> _TASK STATEMENT_:
Reproduce the entries shown below only from the line with "Definition with_stream (w" down to the line with "Definition observe (o", keeping both end lines and copying each one exactly.

> _GIVEN DATA_:
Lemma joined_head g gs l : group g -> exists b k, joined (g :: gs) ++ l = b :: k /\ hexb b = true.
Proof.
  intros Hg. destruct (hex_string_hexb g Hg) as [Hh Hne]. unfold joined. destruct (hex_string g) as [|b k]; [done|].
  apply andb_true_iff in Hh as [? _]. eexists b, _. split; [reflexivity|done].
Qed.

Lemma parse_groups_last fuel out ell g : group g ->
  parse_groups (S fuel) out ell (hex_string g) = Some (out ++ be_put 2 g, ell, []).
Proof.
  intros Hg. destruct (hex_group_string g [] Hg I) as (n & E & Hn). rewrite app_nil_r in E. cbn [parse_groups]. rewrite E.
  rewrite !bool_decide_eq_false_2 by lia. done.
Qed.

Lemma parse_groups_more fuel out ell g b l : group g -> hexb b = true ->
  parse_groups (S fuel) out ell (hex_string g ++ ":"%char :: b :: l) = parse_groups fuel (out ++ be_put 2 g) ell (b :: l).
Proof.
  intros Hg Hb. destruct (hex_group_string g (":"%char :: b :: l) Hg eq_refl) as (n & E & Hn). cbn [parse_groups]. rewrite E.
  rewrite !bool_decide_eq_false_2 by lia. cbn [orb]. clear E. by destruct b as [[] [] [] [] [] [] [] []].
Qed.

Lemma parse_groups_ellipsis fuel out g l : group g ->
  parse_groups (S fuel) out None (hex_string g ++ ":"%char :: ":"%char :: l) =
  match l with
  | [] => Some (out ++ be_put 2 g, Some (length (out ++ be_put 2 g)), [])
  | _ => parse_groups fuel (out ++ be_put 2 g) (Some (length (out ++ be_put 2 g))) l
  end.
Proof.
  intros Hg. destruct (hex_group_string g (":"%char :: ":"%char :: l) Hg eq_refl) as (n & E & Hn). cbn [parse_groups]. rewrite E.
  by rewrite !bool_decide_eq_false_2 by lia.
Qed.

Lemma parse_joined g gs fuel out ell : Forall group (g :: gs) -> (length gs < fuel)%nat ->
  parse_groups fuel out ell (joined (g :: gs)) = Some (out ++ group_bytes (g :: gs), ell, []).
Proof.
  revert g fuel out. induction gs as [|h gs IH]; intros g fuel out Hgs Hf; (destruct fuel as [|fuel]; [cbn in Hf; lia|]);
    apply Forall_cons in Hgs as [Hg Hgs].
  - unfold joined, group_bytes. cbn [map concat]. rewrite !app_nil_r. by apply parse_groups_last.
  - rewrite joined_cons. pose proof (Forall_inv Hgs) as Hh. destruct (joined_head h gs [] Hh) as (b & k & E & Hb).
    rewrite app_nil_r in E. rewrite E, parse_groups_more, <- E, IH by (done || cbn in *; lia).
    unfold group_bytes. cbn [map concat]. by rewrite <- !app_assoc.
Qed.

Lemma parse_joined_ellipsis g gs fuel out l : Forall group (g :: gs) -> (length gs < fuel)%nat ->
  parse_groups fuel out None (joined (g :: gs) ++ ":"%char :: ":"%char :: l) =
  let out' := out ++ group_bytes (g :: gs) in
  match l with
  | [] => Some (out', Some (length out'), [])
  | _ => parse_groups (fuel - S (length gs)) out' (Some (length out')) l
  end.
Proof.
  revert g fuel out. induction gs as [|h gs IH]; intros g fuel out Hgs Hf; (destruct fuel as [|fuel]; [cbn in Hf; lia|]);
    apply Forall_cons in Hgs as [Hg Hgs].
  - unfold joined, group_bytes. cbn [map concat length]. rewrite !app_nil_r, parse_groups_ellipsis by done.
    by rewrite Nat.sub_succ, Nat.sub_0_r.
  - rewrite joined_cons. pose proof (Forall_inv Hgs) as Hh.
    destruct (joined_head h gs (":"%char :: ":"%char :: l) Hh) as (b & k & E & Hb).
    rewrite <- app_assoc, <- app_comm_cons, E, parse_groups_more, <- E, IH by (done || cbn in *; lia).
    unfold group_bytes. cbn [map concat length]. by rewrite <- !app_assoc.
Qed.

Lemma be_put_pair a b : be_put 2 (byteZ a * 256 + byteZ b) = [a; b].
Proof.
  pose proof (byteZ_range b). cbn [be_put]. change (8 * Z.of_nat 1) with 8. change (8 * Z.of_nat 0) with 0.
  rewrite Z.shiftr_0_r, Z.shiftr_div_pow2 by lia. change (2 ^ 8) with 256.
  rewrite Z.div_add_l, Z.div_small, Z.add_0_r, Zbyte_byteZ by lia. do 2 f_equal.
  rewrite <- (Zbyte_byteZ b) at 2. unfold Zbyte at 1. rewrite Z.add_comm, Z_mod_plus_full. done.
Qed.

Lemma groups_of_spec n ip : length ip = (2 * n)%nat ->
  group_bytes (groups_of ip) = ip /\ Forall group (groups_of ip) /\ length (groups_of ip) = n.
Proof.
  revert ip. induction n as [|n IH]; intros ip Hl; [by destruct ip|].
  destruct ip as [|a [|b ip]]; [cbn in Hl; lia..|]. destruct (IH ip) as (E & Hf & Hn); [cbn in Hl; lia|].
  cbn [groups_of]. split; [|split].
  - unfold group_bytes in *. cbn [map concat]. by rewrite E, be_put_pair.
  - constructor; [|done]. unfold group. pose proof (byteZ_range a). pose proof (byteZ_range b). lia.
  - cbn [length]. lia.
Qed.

--

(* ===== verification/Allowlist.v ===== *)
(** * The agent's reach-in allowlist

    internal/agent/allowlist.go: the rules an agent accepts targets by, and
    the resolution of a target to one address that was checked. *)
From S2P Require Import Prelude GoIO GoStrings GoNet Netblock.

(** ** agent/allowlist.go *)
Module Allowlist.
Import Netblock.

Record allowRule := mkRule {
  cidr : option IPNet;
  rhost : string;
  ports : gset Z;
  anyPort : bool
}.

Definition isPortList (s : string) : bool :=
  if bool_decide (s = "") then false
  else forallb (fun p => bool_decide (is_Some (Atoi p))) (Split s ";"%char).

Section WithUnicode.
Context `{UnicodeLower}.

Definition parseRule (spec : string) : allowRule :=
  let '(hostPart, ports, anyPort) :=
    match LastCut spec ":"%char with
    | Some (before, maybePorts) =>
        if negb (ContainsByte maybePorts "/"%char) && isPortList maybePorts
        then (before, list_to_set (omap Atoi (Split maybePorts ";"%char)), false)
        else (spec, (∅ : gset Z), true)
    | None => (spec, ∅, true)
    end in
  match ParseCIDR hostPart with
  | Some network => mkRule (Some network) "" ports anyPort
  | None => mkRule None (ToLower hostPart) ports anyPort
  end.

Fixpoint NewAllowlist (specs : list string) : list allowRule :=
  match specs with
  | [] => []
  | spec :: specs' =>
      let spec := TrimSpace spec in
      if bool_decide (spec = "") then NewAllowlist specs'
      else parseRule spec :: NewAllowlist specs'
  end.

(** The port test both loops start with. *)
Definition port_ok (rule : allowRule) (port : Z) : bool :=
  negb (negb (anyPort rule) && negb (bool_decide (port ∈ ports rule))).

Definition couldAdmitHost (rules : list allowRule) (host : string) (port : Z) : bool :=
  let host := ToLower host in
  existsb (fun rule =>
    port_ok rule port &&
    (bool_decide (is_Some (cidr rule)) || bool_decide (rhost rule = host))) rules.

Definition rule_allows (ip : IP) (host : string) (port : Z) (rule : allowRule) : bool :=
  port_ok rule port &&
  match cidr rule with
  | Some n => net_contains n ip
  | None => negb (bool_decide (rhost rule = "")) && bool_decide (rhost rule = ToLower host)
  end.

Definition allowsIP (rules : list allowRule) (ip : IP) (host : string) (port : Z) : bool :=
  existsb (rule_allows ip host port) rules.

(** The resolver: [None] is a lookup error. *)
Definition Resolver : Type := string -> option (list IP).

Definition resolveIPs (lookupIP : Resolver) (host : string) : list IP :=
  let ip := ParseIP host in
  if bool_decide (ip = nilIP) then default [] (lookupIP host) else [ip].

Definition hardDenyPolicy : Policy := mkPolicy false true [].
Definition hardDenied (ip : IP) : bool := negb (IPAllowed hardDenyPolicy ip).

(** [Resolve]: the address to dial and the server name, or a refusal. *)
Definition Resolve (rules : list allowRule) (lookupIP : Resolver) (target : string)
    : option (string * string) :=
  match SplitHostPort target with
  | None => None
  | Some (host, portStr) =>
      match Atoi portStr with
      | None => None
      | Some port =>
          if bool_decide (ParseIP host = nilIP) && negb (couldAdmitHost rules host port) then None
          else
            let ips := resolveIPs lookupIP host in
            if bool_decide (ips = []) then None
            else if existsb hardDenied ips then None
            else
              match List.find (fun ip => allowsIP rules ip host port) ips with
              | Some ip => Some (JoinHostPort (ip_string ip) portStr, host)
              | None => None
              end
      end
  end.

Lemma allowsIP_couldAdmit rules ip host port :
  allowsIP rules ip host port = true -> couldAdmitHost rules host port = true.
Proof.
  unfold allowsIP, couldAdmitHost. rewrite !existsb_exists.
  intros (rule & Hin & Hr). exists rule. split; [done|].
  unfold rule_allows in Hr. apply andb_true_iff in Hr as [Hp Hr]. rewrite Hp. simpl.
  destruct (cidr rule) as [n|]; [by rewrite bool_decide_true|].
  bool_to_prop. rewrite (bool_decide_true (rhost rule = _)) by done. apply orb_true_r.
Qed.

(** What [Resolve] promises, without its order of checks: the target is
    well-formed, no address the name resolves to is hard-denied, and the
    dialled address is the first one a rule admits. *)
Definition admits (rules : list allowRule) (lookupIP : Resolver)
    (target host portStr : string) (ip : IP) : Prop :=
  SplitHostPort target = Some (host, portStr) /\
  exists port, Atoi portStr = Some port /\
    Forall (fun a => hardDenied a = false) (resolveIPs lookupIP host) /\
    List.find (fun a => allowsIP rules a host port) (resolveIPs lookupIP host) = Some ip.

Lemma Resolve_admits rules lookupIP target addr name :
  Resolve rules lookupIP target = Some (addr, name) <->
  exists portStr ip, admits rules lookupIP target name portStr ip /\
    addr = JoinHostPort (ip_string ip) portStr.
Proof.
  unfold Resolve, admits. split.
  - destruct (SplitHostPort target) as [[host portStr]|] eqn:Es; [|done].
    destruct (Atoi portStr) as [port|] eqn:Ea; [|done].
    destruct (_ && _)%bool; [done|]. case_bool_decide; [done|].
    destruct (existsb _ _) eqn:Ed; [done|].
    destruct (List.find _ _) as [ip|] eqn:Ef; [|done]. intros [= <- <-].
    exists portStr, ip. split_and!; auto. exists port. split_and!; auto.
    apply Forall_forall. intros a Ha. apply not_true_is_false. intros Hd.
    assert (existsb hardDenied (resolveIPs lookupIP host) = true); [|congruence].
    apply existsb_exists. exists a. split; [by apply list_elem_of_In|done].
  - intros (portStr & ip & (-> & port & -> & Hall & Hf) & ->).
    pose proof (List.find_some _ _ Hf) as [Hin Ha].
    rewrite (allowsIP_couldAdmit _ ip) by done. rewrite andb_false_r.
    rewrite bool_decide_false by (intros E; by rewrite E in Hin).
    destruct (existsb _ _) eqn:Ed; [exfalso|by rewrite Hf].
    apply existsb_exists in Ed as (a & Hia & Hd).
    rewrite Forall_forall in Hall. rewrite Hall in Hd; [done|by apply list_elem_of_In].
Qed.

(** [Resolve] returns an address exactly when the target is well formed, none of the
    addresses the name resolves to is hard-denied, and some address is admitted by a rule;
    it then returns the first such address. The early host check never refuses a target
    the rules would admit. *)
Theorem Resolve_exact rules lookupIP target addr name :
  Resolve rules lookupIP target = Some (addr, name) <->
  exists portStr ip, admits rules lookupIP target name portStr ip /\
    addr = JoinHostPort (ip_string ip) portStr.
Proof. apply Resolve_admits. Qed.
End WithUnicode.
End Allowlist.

...

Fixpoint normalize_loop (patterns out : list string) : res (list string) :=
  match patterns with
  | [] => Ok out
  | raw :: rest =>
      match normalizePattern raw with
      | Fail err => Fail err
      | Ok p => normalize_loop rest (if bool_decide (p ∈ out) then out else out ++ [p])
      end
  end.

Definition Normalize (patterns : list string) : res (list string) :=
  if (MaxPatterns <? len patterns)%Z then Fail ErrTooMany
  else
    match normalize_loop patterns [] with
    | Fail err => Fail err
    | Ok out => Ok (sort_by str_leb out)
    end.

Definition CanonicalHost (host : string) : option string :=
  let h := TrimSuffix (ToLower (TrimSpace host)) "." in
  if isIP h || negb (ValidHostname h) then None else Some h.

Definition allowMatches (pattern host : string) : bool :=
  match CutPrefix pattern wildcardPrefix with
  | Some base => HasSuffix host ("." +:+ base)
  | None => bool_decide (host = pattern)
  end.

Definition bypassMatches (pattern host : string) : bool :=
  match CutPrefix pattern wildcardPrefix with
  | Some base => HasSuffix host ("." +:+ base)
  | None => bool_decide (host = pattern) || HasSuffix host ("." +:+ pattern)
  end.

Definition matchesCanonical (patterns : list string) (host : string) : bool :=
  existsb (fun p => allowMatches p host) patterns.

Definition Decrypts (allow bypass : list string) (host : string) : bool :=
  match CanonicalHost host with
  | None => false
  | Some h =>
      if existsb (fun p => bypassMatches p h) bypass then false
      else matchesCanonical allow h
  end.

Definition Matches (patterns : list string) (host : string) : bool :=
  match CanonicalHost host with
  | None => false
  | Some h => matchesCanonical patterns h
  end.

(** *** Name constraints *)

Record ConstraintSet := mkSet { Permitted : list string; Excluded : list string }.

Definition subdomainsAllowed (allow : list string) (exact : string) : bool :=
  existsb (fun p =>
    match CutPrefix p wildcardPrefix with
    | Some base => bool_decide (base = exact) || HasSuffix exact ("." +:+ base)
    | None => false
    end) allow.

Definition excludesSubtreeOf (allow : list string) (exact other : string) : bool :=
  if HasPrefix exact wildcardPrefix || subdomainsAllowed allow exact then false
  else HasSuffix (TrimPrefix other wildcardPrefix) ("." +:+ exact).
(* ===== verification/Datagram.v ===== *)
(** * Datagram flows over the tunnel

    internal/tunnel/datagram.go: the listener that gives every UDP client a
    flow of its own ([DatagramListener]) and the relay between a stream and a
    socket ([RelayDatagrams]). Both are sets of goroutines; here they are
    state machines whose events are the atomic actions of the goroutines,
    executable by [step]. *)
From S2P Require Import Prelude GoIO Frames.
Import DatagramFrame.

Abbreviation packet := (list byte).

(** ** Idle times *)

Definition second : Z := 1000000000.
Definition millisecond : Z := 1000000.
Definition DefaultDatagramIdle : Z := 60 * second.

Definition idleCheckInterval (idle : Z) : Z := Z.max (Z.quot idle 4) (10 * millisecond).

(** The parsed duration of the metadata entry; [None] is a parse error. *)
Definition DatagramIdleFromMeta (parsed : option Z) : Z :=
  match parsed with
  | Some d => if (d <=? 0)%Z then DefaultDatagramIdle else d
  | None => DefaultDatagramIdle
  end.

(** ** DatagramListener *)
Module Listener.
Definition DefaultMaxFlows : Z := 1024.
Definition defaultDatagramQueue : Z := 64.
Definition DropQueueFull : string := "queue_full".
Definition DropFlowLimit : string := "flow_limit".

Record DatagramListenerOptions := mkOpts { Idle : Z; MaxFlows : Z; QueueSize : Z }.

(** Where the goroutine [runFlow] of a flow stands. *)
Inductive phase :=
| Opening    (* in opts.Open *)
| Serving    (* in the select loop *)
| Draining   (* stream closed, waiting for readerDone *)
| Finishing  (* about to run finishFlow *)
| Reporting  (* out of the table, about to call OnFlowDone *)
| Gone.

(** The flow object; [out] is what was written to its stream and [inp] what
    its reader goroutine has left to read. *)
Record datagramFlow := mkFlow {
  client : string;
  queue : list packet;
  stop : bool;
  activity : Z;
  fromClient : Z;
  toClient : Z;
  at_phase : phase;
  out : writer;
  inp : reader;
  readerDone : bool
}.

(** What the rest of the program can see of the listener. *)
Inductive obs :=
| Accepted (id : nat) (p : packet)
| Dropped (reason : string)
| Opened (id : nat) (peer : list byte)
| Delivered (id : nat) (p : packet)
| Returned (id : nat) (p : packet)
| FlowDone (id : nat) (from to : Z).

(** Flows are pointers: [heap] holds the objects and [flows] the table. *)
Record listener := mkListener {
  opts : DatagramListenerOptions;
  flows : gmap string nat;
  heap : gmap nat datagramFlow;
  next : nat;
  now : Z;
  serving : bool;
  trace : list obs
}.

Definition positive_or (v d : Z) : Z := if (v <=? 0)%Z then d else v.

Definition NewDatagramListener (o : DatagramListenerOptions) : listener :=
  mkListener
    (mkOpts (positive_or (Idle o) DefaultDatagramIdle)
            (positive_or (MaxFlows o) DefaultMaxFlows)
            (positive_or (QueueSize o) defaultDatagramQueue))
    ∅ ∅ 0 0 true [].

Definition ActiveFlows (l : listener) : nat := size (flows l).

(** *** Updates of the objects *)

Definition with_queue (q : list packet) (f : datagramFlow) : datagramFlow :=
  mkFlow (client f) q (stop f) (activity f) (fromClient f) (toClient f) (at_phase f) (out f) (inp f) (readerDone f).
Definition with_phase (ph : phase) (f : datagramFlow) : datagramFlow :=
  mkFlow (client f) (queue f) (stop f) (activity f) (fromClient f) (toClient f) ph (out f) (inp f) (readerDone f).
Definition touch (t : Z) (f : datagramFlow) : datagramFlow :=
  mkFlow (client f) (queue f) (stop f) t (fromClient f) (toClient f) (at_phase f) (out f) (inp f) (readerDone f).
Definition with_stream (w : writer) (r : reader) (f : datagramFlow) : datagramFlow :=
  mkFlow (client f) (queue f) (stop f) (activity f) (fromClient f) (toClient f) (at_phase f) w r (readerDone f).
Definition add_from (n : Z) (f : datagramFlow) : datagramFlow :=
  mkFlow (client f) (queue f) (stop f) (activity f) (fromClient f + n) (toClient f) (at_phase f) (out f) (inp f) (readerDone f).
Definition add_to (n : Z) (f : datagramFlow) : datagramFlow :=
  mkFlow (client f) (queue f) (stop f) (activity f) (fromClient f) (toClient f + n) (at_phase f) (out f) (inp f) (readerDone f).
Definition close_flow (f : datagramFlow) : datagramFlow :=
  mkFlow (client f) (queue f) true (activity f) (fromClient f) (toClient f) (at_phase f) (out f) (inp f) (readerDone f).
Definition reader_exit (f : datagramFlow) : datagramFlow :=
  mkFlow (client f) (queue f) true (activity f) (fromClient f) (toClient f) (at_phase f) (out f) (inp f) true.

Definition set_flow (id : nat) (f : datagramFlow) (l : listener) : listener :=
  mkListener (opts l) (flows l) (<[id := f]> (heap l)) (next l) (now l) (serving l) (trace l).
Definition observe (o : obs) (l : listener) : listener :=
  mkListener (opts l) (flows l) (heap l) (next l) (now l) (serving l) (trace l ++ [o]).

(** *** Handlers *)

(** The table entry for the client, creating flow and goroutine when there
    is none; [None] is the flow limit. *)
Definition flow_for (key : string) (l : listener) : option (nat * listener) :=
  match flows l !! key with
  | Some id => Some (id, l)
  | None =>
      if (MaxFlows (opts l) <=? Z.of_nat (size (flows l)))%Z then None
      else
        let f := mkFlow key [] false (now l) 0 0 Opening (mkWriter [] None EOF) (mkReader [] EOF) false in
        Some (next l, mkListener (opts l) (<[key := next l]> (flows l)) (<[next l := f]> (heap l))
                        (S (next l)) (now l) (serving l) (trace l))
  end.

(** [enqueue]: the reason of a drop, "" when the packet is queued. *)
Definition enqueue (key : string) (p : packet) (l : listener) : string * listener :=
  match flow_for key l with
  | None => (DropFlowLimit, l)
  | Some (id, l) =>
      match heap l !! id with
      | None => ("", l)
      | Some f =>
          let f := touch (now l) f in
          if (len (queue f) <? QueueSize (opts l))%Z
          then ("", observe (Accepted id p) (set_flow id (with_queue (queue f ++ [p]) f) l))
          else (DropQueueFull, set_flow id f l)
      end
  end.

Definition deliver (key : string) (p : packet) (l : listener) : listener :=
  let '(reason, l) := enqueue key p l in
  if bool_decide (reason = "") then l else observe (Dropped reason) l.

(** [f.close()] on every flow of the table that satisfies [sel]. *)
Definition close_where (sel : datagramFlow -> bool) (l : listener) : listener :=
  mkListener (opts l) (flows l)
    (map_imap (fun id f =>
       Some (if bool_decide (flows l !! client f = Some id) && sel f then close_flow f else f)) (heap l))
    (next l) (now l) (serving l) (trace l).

> _TASK SOLUTION_:
Definition with_stream (w : writer) (r : reader) (f : datagramFlow) : datagramFlow :=
  mkFlow (client f) (queue f) (stop f) (activity f) (fromClient f) (toClient f) (at_phase f) w r (readerDone f).
Definition add_from (n : Z) (f : datagramFlow) : datagramFlow :=
  mkFlow (client f) (queue f) (stop f) (activity f) (fromClient f + n) (toClient f) (at_phase f) (out f) (inp f) (readerDone f).
Definition add_to (n : Z) (f : datagramFlow) : datagramFlow :=
  mkFlow (client f) (queue f) (stop f) (activity f) (fromClient f) (toClient f + n) (at_phase f) (out f) (inp f) (readerDone f).
Definition close_flow (f : datagramFlow) : datagramFlow :=
  mkFlow (client f) (queue f) true (activity f) (fromClient f) (toClient f) (at_phase f) (out f) (inp f) (readerDone f).
Definition reader_exit (f : datagramFlow) : datagramFlow :=
  mkFlow (client f) (queue f) true (activity f) (fromClient f) (toClient f) (at_phase f) (out f) (inp f) true.

Definition set_flow (id : nat) (f : datagramFlow) (l : listener) : listener :=
  mkListener (opts l) (flows l) (<[id := f]> (heap l)) (next l) (now l) (serving l) (trace l).
Definition observe (o : obs) (l : listener) : listener :=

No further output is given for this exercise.